Brief:
How many lines of the entries hold the string "induction"? Reply with the number alone.

Saved data entries:
Lemma validate_object response thr pairs :
  loads (Str.lower response) = Ret (Obj pairs) ->
  validate_and_clean_response response thr = Ret (dumps (Obj (cleaned_pairs pairs thr))).
Proof.
  intros H. unfold validate_and_clean_response. rewrite H.
  now rewrite clean_loop_expected.
Qed.

Lemma validate_decode_error response thr :
  loads (Str.lower response) = Raise JSONDecodeError ->
  validate_and_clean_response response thr = Ret get_default_response.
Proof.
  intros H. unfold validate_and_clean_response. now rewrite H.
Qed.

Lemma object_or_not v :
  (exists pairs, v = Obj pairs) \/ (forall pairs, v <> Obj pairs).
Proof. destruct v; eauto; right; discriminate. Qed.

Lemma validate_not_object response thr v :
  loads (Str.lower response) = Ret v ->
  (forall pairs, v <> Obj pairs) ->
  validate_and_clean_response response thr
  = Raise (AttributeError ("'" ++ type_name v ++ "' object has no attribute 'keys'")).
Proof.
  intros H Hv. unfold validate_and_clean_response. rewrite H.
  destruct v; try reflexivity. now elim (Hv pairs).
Qed.

Lemma chosen_value_origin pairs thr e :
  chosen_value pairs thr e = Str []
  \/ exists key, dict_get pairs key = Some (chosen_value pairs thr e).
Proof.
  unfold chosen_value.
  match goal with
  | |- context [find_best_match ?ks ?x] => destruct (find_best_match ks x) as [bm br]
  end.
  destruct (truthy bm && Difflib.Qgt_bool br thr); auto.
  destruct bm as [key|]; auto.
  destruct (dict_get pairs key) eqn:E; eauto.
Qed.

Lemma chosen_value_unmatched pairs thr e :
  (forall key, In key (map fst pairs) ->
               Difflib.Qgt_bool (Difflib.ratio N.eqb key (of_str e)) thr = false) ->
  chosen_value pairs thr e = Str [].
Proof.
  intros H. unfold chosen_value.
  match goal with
  | |- context [find_best_match ?ks ?x] =>
      destruct (find_best_match ks x) as [bm br] eqn:E
  end.
  apply find_best_match_spec in E.
  destruct E as [[-> ->]|(key & Hin & -> & ->)]; [reflexivity|].
  rewrite (H key Hin). now rewrite andb_false_r.
Qed.

Lemma cleaned_pairs_keys pairs thr :
  map fst (cleaned_pairs pairs thr) = map of_str EXPECTED_COMPONENTS.
Proof.
  unfold cleaned_pairs. rewrite map_map. reflexivity.
Qed.

Lemma cleaned_pairs_get pairs thr e :
  In e EXPECTED_COMPONENTS ->
  dict_get (cleaned_pairs pairs thr) (of_str e) = Some (chosen_value pairs thr e).
Proof.
  unfold cleaned_pairs. generalize EXPECTED_COMPONENTS as l.
  induction l as [|e' l IH]; simpl; [contradiction|].
  intros [H|H].
  - subst. now rewrite text_eqb_refl.
  - destruct (text_eqb (of_str e') (of_str e)) eqn:E; auto.
    apply text_eqb_eq, of_str_inj in E. now subst.
Qed.

Lemma cleaned_pairs_values pairs thr k v :
  In (k, v) (cleaned_pairs pairs thr) ->
  v = Str [] \/ exists key, dict_get pairs key = Some v.
Proof.
  unfold cleaned_pairs. intros Hin.
  apply in_map_iff in Hin. destruct Hin as (e & He & _). inversion He; subst.
  apply chosen_value_origin.
Qed.

Lemma default_pairs_values k v : In (k, v) default_pairs -> v = Str [].
Proof.
  unfold default_pairs. intros Hin.
  apply in_map_iff in Hin. destruct Hin as (e & He & _). now inversion He.
Qed.

Lemma default_is_cleaned_empty thr : cleaned_pairs [] thr = default_pairs.
Proof. reflexivity. Qed.

Lemma loads_default : loads get_default_response = Ret (Obj default_pairs).
Proof. vm_compute. reflexivity. Qed.

(** ** The cleaned map, written and read back *)

Lemma wf_text_latin t :
  Forall (fun c => (c < 256)%N) t -> wf_text t = true.
Proof.
  induction 1 as [|c t Hc _ IH]; [reflexivity|].
  apply wf_text_small; [lia|exact IH].
Qed.

Lemma of_str_wf s : wf_text (of_str s) = true.
Proof.
  apply wf_text_latin. unfold of_str. apply Forall_map.
  apply Forall_forall. intros c _. apply N_ascii_bounded.
Qed.

Lemma wf_member_in pairs k v :
  forallb wf_member pairs = true -> In (k, v) pairs -> wf v = true.
Proof.
  intros H Hin. rewrite forallb_forall in H. specialize (H _ Hin).
  cbn [wf_member] in H. apply andb_true_iff in H. tauto.
Qed.

Lemma chosen_value_wf pairs thr e :
  forallb wf_member pairs = true -> wf (chosen_value pairs thr e) = true.
Proof.
  intros H. destruct (chosen_value_origin pairs thr e) as [->|[key Hk]]; [reflexivity|].
  apply dict_get_some in Hk. exact (wf_member_in _ _ _ H Hk).
Qed.

Lemma cleaned_pairs_wf pairs thr :
  wf (Obj pairs) = true -> wf (Obj (cleaned_pairs pairs thr)) = true.
Proof.
  cbn [wf]. intros H. apply andb_true_iff in H. destruct H as [H _].
  apply andb_true_iff. split; [|now rewrite cleaned_pairs_keys].
  apply forallb_forall. intros [k v] Hin. unfold cleaned_pairs in Hin.
  apply in_map_iff in Hin. destruct Hin as (e & He & _). inversion He; subst.
  now rewrite of_str_wf, chosen_value_wf.
Qed.

Lemma default_pairs_wf : wf (Obj default_pairs) = true.
Proof. reflexivity. Qed.

(** [dumps] tells well-formed values apart. *)
Lemma dumps_inj a b : wf a = true -> wf b = true -> dumps a = dumps b -> a = b.
Proof.
  intros Ha Hb H. apply loads_dumps in Ha, Hb. rewrite H in Ha.
  rewrite Ha in Hb. now inversion Hb.
Qed.

Lemma cleaned_is_default pairs thr :
  wf (Obj pairs) = true ->
  String.eqb (dumps (Obj (cleaned_pairs pairs thr))) get_default_response = true
  <-> cleaned_pairs pairs thr = default_pairs.
Proof.
  intros Hwf. rewrite String.eqb_eq. split.
  - intros H.
    assert (E : Obj (cleaned_pairs pairs thr) = Obj default_pairs).
    { apply dumps_inj; [now apply cleaned_pairs_wf|exact default_pairs_wf|exact H]. }
    exact (f_equal (fun v => match v with Obj d => d | _ => [] end) E).
  - intros ->. reflexivity.
Qed.

(** What [validate_and_clean_response] returns reads back as a map with
    the expected keys: the cleaned map of the decoded object, or the
    all-empty one when the response is not JSON. *)
Lemma validate_reads_back response thr r :
  validate_and_clean_response response thr = Ret r ->
  exists cleaned,
    r = dumps (Obj cleaned)
    /\ loads r = Ret (Obj cleaned)
    /\ (loads (Str.lower response) = Raise JSONDecodeError /\ cleaned = default_pairs
        \/ exists parsed,
             loads (Str.lower response) = Ret (Obj parsed)
             /\ cleaned = cleaned_pairs parsed thr).
Proof.
  destruct (loads (Str.lower response)) as [v|e] eqn:E.
  - destruct v as [| | | | | |parsed];
      try (rewrite (validate_not_object _ _ _ E) by discriminate; discriminate).
    rewrite (validate_object _ _ _ E). intros H.
    assert (Hr : r = dumps (Obj (cleaned_pairs parsed thr))) by congruence.
    clear H. subst r.
    exists (cleaned_pairs parsed thr). split; [reflexivity|].
    split; [|right; eauto].
    apply loads_dumps, cleaned_pairs_wf. exact (loads_wf _ _ E).
  - pose proof (loads_raise _ _ E). subst e.
    rewrite (validate_decode_error _ _ E). intros H.
    assert (Hr : r = get_default_response) by congruence.
    clear H. subst r.
    exists default_pairs. split; [reflexivity|]. split; [exact loads_default|auto].
Qed.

Response box:
2